Exercise. Up to and including the line that contains "Definition be_value (l", reproduce every line exactly, beginning with the first line below.

Source records.
(* ===== verification/Prefix.v ===== *)
(** * Address ranges of prefixes (internal/netiputil/parse.go).

    [ParsePrefix] turns "a/b" into the half-open range of its addresses.  The
    last address of a prefix comes from setting the bits after the prefix
    byte by byte; when it is the last address there is, the range is closed
    instead. *)

From S2P Require Import Prelude Addr AddrRange.

(** ** Big-endian bytes *)

Fixpoint be_bytes (n : nat) (v : Z) : list Z :=
  match n with
  | O => []
  | S n' => (v / 256 ^ Z.of_nat n') mod 256 :: be_bytes n' v
  end.

Definition be_value (l : list Z) : Z := foldl (λ acc b, acc * 256 + b) 0 l.

Lemma be_value_snoc l b : be_value (l ++ [b]) = be_value l * 256 + b.
Proof. unfold be_value. by rewrite foldl_app. Qed.

Lemma be_value_app l m : be_value (l ++ m) = be_value l * 256 ^ Z.of_nat (length m) + be_value m.
Proof.
  induction m as [|b m IH] using rev_ind.
  - rewrite app_nil_r. simpl. unfold be_value at 3. simpl. lia.
  - rewrite app_assoc, !be_value_snoc, IH, length_app. simpl.
    rewrite Nat2Z.inj_add, Z.pow_add_r by lia. lia.
Qed.

Lemma length_be_bytes n v : length (be_bytes n v) = n.
Proof. induction n; simpl; auto. Qed.

Lemma be_bytes_app m k v :
  be_bytes (m + k) v = be_bytes m (v / 256 ^ Z.of_nat k) ++ be_bytes k v.
Proof.
  induction m as [|m IH]; [done|]. simpl. rewrite IH. do 2 f_equal.
  rewrite Z.div_div by lia. f_equal. rewrite Nat2Z.inj_add, Z.pow_add_r by lia. lia.
Qed.

Lemma be_value_bytes n v : 0 <= v → be_value (be_bytes n v) = v mod 256 ^ Z.of_nat n.
Proof.
  intros Hv. induction n as [|n IH]; [by rewrite Z.mod_1_r|].
  change (be_bytes (S n) v) with ([(v / 256 ^ Z.of_nat n) mod 256] ++ be_bytes n v).
  rewrite be_value_app, IH, length_be_bytes. unfold be_value. simpl foldl.
  rewrite Nat2Z.inj_succ, Z.pow_succ_r by lia.
  rewrite (Z.mul_comm 256), Z.rem_mul_r by lia. lia.
Qed.

Lemma be_bytes_ok n v : Forall byte_ok (be_bytes n v).
Proof.
  induction n; constructor; [|done]. unfold byte_ok.
  pose proof (Z.mod_pos_bound (v / 256 ^ Z.of_nat n) 256). lia.
Qed.

Lemma be_value_255 k : be_value (replicate k 255) = 256 ^ Z.of_nat k - 1.
Proof.
  induction k as [|k IH]; [done|].
  rewrite replicate_S_end, be_value_snoc, IH, Nat2Z.inj_succ, Z.pow_succ_r; lia.
Qed.

(** ** ParsePrefix *)

Record IPPrefix := MkPrefix { pf_addr : Addr; pf_bits : Z }.

(** [Prefix.Masked] *)
Definition Masked (p : IPPrefix) : IPPrefix :=
  let mask w a := a / 2 ^ (w - pf_bits p) * 2 ^ (w - pf_bits p) in
  MkPrefix
    match pf_addr p with
    | AddrInvalid => AddrInvalid
    | Addr4 a => Addr4 (mask 32 a)
    | Addr6 a z => Addr6 (mask 128 a) z
    end (pf_bits p).

(** [for i := i0; i < len(a); i++ { ... a[i] |= byte(1<<nz - 1) }], with [n]
    indices to go. *)
Fixpoint fill_loop (n i i0 : nat) (bits : Z) (a : list Z) : list Z :=
  match n with
  | O => a
  | S n' =>
      let nz := if (i =? i0)%nat then 8 - bits mod 8 else 8 in
      fill_loop n' (S i) i0 bits (<[i := Z.lor (a !!! i) ((2 ^ nz - 1) mod 256)]> a)
  end.

Definition fill (bits : Z) (a : list Z) : list Z :=
  let i0 := Z.to_nat (bits / 8) in fill_loop (length a - i0) i0 i0 bits a.

Definition half_open (low high : Addr) : AddrRange * bool :=
  let ip := Next high in
  if IsValid ip then (Range low ip, false) else (Range low high, true).

(** The body of [ParsePrefix] after [netip.ParsePrefix] has read [p]; [None]
    is the error of the default case. *)
Definition prefix_range (p : IPPrefix) : option (AddrRange * bool) :=
  let p := Masked p in
  match pf_addr p with
  | Addr4 a => Some (half_open (pf_addr p) (Addr4 (be_value (fill (pf_bits p) (be_bytes 4 a)))))
  | Addr6 a _ =>
      Some (half_open (pf_addr p) (Addr6 (be_value (fill (pf_bits p) (be_bytes 16 a))) []))
  | AddrInvalid => None
  end.

(** [netip_ParsePrefix]: the standard library's parser of prefixes. *)
Definition ParsePrefix (netip_ParsePrefix : list Z → option IPPrefix) (s : list Z)
    : option (AddrRange * bool) :=
  match netip_ParsePrefix s with
  | None => None
  | Some p => prefix_range p
  end.

(** ** The last address of a prefix *)

Lemma lor_255 x : byte_ok x → Z.lor x 255 = 255.
Proof.
  intros [? ?]. apply Z.bits_inj'. intros n Hn. rewrite Z.lor_spec.
  change 255 with (Z.ones 8). destruct (decide (n < 8)).
  - rewrite Z.ones_spec_low by lia. by rewrite orb_true_r.
  - rewrite Z.ones_spec_high by lia. rewrite orb_false_r.
    rewrite Z.testbit_eqb by lia. rewrite Z.div_small; [done|].
    split; [lia|]. apply Z.lt_le_trans with (2 ^ 8); [lia|]. apply Z.pow_le_mono_r; lia.
Qed.

(** The bytes after the first partial one become 255. *)
Lemma fill_loop_rest n i i0 bits a :
  (i0 < i)%nat → (i + n = length a)%nat → Forall byte_ok a →
  fill_loop n i i0 bits a = take i a ++ replicate n 255.
Proof.
  revert i a. induction n as [|n IH]; intros i a Hi Hn Ha; simpl.
  { rewrite take_ge by lia. by rewrite app_nil_r. }
  destruct (Nat.eqb_spec i i0); [lia|].
  assert (∃ x, a !! i = Some x) as [x Hx] by (apply lookup_lt_is_Some; lia).
  rewrite (list_lookup_total_correct _ _ _ Hx).
  change ((2 ^ 8 - 1) mod 256) with 255.
  rewrite lor_255 by (rewrite Forall_lookup in Ha; by apply (Ha i)).
  rewrite IH; [|lia|by rewrite length_insert; lia|by apply Forall_insert].
  rewrite (take_S_r _ _ 255) by (apply list_lookup_insert_eq; lia).
  by rewrite take_insert_ge, <- app_assoc by lia.
Qed.

Lemma lor_low_ones q r : 0 <= r → Z.lor (q * 2 ^ r) (2 ^ r - 1) = q * 2 ^ r + (2 ^ r - 1).
Proof.
  intros Hr. rewrite <- Z.add_lor_land.
  assert (Z.land (q * 2 ^ r) (2 ^ r - 1) = 0) as ->; [|lia].
  rewrite Z.sub_1_r, <- Z.ones_equiv.
  rewrite Z.land_ones by lia. apply Z.mod_mul. lia.
Qed.

Lemma fill_value n bits v :
  0 <= bits <= 8 * Z.of_nat n → 0 <= v < 256 ^ Z.of_nat n →
  v mod 2 ^ (8 * Z.of_nat n - bits) = 0 →
  be_value (fill bits (be_bytes n v)) = v + 2 ^ (8 * Z.of_nat n - bits) - 1.
Proof.
  intros Hb Hv Hdiv. unfold fill. rewrite length_be_bytes.
  set (i0 := Z.to_nat (bits / 8)). zdiv bits 8.
  assert (Z.of_nat i0 = bits / 8) as Hi0 by (subst i0; lia). clearbody i0.
  destruct (decide (i0 = n)) as [->|Hne].
  { rewrite Nat.sub_diag. simpl. rewrite be_value_bytes, Z.mod_small by lia.
    replace (8 * Z.of_nat n - bits) with 0 by lia. lia. }
  set (k := (n - S i0)%nat).
  assert (n = i0 + S k)%nat as Hn by (subst k; lia). clearbody k.
  replace (n - i0)%nat with (S k) by lia. cbn [fill_loop]. rewrite Nat.eqb_refl.
  set (r := 8 - bits mod 8).
  assert (8 * Z.of_nat n - bits = r + 8 * Z.of_nat k) as Hr by (subst r; lia).
  assert (1 <= r <= 8) as Hr8 by (subst r; lia). clearbody r. rewrite Hr in *.
  assert (2 ^ (r + 8 * Z.of_nat k) = 2 ^ r * 256 ^ Z.of_nat k) as Hpow.
  { rewrite Z.pow_add_r by lia. f_equal. rewrite Z.pow_mul_r by lia. done. }
  rewrite Hpow in *. apply Z.mod_divide in Hdiv as [q Hq]; [|lia].
  set (K := 256 ^ Z.of_nat k) in *. assert (0 < K) as HK by (subst K; lia).
  assert (v / K = q * 2 ^ r) as HvK by (rewrite Hq, Z.mul_assoc; apply Z.div_mul; lia).
  assert ((v / K) mod 256 = q mod 2 ^ (8 - r) * 2 ^ r) as Hx.
  { rewrite HvK. replace 256 with (2 ^ (8 - r) * 2 ^ r); [apply Z.mul_mod_distr_r; lia|].
    rewrite <- Z.pow_add_r by lia. by replace (8 - r + r) with 8 by lia. }
  assert (be_bytes n v = be_bytes i0 (v / 256 ^ Z.of_nat (S k)) ++ (v / K) mod 256 :: be_bytes k v)
    as -> by (rewrite Hn at 1; apply be_bytes_app).
  rewrite list_lookup_total_middle by by rewrite length_be_bytes.
  rewrite insert_app_r_alt, length_be_bytes, Nat.sub_diag by (rewrite length_be_bytes; lia).
  cbn [insert list_insert].
  rewrite (Z.mod_small (2 ^ r - 1)), Hx, lor_low_ones by
    (try lia; pose proof (Z.pow_le_mono_r 2 r 8); lia).
  set (A := be_bytes i0 _). set (y := _ + (2 ^ r - 1)).
  assert (byte_ok y) as Hy.
  { subst y. pose proof (Z.mod_pos_bound q (2 ^ (8 - r)) ltac:(lia)).
    assert (2 ^ (8 - r) * 2 ^ r = 256) by (rewrite <- Z.pow_add_r by lia;
      by replace (8 - r + r) with 8 by lia). unfold byte_ok. nia. }
  assert (length A = i0) as HlA by apply length_be_bytes.
  rewrite fill_loop_rest; [|lia|rewrite length_app; simpl; rewrite length_be_bytes; lia|].
  2: { apply Forall_app. split; [apply be_bytes_ok|]. constructor; [done|apply be_bytes_ok]. }
  rewrite cons_middle, app_assoc, take_app_length' by (rewrite length_app; simpl; lia).
  rewrite be_value_app, be_value_snoc, be_value_255, length_replicate.
  assert (be_value A = v / K / 256) as ->.
  { subst A. rewrite be_value_bytes by (apply Z.div_pos; lia).
    rewrite Nat2Z.inj_succ, Z.pow_succ_r, (Z.mul_comm 256), <- Z.div_div by lia. fold K.
    apply Z.mod_small. split; [apply Z.div_pos; [apply Z.div_pos; lia|lia]|].
    apply Z.div_lt_upper_bound; [lia|]. apply Z.div_lt_upper_bound; [lia|].
    rewrite Hn in Hv. rewrite Nat2Z.inj_add, Nat2Z.inj_succ, Z.pow_add_r, Z.pow_succ_r in Hv by lia.
    fold K in Hv. lia. }
  subst y. rewrite <- Hx. fold K. zdiv (v / K) 256. rewrite HvK in *. nia.
Qed.

(** ** The contract *)

Definition addr_of (six : bool) (x : Z) : Addr := if six then Addr6 x [] else Addr4 x.
Definition width (six : bool) : Z := if six then 128 else 32.

Lemma Compare_addr_of six x y :
  Compare (addr_of six x) (addr_of six y) = match x ?= y with Lt => -1 | Eq => 0 | Gt => 1 end.
Proof. unfold Compare. destruct six; simpl; by destruct (x ?= y). Qed.

Lemma Next_addr_of six x :
  Next (addr_of six x) =
  if x =? 2 ^ width six - 1 then AddrInvalid else addr_of six (x + 1).
Proof. by destruct six. Qed.

(** The first and the last address of a prefix. *)
Lemma prefix_range_addr_of six a b :
  0 <= a < 2 ^ width six → 0 <= b <= width six →
  let base := a / 2 ^ (width six - b) * 2 ^ (width six - b) in
  prefix_range (MkPrefix (addr_of six a) b) =
  Some (half_open (addr_of six base) (addr_of six (base + 2 ^ (width six - b) - 1))).
Proof.
  intros Ha Hb base.
  assert (0 <= base < 2 ^ width six ∧ base mod 2 ^ (width six - b) = 0) as [Hr Hd].
  { pose proof (Z.mul_div_le a (2 ^ (width six - b)) ltac:(lia)).
    assert (0 <= a / 2 ^ (width six - b)) by (apply Z.div_pos; lia).
    subst base. split; [nia|]. apply Z.mod_mul. lia. }
  destruct six; unfold prefix_range, Masked; cbn [addr_of pf_addr pf_bits width] in *;
    fold base; do 3 f_equal; [rewrite (fill_value 16)|rewrite (fill_value 4)]; done || lia.
Qed.

Lemma same_prefix x a e :
  0 <= e → (x / 2 ^ e = a / 2 ^ e ↔ a / 2 ^ e * 2 ^ e <= x <= a / 2 ^ e * 2 ^ e + 2 ^ e - 1).
Proof.
  intros He. assert (0 < 2 ^ e) by lia. zdiv x (2 ^ e). split; [nia|].
  intros Hx. symmetry. apply Z.div_unique with (x - a / 2 ^ e * 2 ^ e); lia.
Qed.

(** C6: the range of a CIDR prefix contains exactly the addresses that share
    the prefix bits (all of them but the last one when the prefix reaches the
    end of the address space). *)
Theorem prefix_range_correct six a b r closed :
  0 <= a < 2 ^ width six → 0 <= b <= width six →
  prefix_range (MkPrefix (addr_of six a) b) = Some (r, closed) →
  ∀ x, 0 <= x < 2 ^ width six →
  x / 2 ^ (width six - b) = a / 2 ^ (width six - b) ↔
  Contains (Add [] r) (addr_of six x) = true ∨ closed = true ∧ addr_of six x = High r.
Proof.
  intros Ha Hb Hr x Hx. rewrite prefix_range_addr_of in Hr by done.
  rewrite same_prefix by lia.
  assert (0 < 2 ^ (width six - b)) by lia.
  set (base := a / 2 ^ (width six - b) * 2 ^ (width six - b)) in *. clearbody base.
  set (e := 2 ^ (width six - b)) in *. clearbody e.
  unfold half_open in Hr. rewrite Next_addr_of in Hr.
  unfold Add. rewrite Contains_member by apply AddRange_ok, range_set_nil.
  rewrite AddRange_member by apply range_set_nil. unfold member. rewrite Exists_nil.
  unfold inside, addr_le, addr_lt.
  destruct (Z.eqb_spec (base + e - 1) (2 ^ width six - 1)); simpl in Hr.
  - injection Hr as <- <-. cbn [Low High]. rewrite !Compare_addr_of.
    assert (addr_of six x = addr_of six (base + e - 1) ↔ x = base + e - 1) as ->
      by (split; [destruct six; by intros [=]|by intros ->]).
    destruct (Z.compare_spec base x), (Z.compare_spec x (base + e - 1)); naive_solver lia.
  - assert (IsValid (addr_of six (base + e - 1 + 1)) = true) as Hv by by destruct six.
    rewrite Hv in Hr. injection Hr as <- <-. cbn [Low High]. rewrite !Compare_addr_of.
    destruct (Z.compare_spec base x), (Z.compare_spec x (base + e - 1 + 1)); naive_solver lia.
Qed.

Lemma prefix_range_correct_witness :
  3232235777 / 2 ^ (width false - 24) = 3232235521 / 2 ^ (width false - 24) ↔
  Contains (Add [] (Range (Addr4 3232235520) (Addr4 3232235776))) (Addr4 3232235777) = true ∨
  false = true ∧ Addr4 3232235777 = Addr4 3232235776.
Proof.
  apply (prefix_range_correct false 3232235521 24
           (Range (Addr4 3232235520) (Addr4 3232235776)) false);
    split || idtac; done.
Defined.

(** A prefix is turned into a range exactly when it has an address, and the
    range is closed exactly when it ends at the last address of its family. *)
Theorem prefix_range_closed six a b :
  0 <= a < 2 ^ width six → 0 <= b <= width six →
  ∃ r, prefix_range (MkPrefix (addr_of six a) b) =
    Some (r, bool_decide (a / 2 ^ (width six - b) = 2 ^ b - 1)) ∧ IsValid (High r) = true.
Proof.
  intros Ha Hb. rewrite prefix_range_addr_of by done. unfold half_open. rewrite Next_addr_of.
  assert (2 ^ width six = 2 ^ b * 2 ^ (width six - b)) as Hw.
  { rewrite <- Z.pow_add_r by lia. f_equal. lia. }
  assert (0 < 2 ^ (width six - b)) by lia.
  assert (a / 2 ^ (width six - b) * 2 ^ (width six - b) + 2 ^ (width six - b) - 1 =
    2 ^ width six - 1 ↔ a / 2 ^ (width six - b) = 2 ^ b - 1) as Hiff by (rewrite Hw; nia).
  case_bool_decide as Hd.
  - apply Hiff in Hd. rewrite Hd, Z.eqb_refl. eexists. split; [reflexivity|]. by destruct six.
  - destruct (Z.eqb_spec (a / 2 ^ (width six - b) * 2 ^ (width six - b) +
      2 ^ (width six - b) - 1) (2 ^ width six - 1)) as [E|_]; [by apply Hiff in E|].
    assert (∀ y, IsValid (addr_of six y) = true) as Hv by (intros; by destruct six).
    rewrite Hv. eexists. split; [reflexivity|apply Hv].
Qed.

Lemma prefix_range_closed_witness :
  ∃ r, prefix_range (MkPrefix (Addr4 4294967295) 31) = Some (r, true) ∧ IsValid (High r) = true.
Proof. apply (prefix_range_closed false 4294967295 31); split; (discriminate || reflexivity). Defined.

Written solution.
(* ===== verification/Prefix.v ===== *)
(** * Address ranges of prefixes (internal/netiputil/parse.go).

    [ParsePrefix] turns "a/b" into the half-open range of its addresses.  The
    last address of a prefix comes from setting the bits after the prefix
    byte by byte; when it is the last address there is, the range is closed
    instead. *)

From S2P Require Import Prelude Addr AddrRange.

(** ** Big-endian bytes *)

Fixpoint be_bytes (n : nat) (v : Z) : list Z :=
  match n with
  | O => []
  | S n' => (v / 256 ^ Z.of_nat n') mod 256 :: be_bytes n' v
  end.

Definition be_value (l : list Z) : Z := foldl (λ acc b, acc * 256 + b) 0 l.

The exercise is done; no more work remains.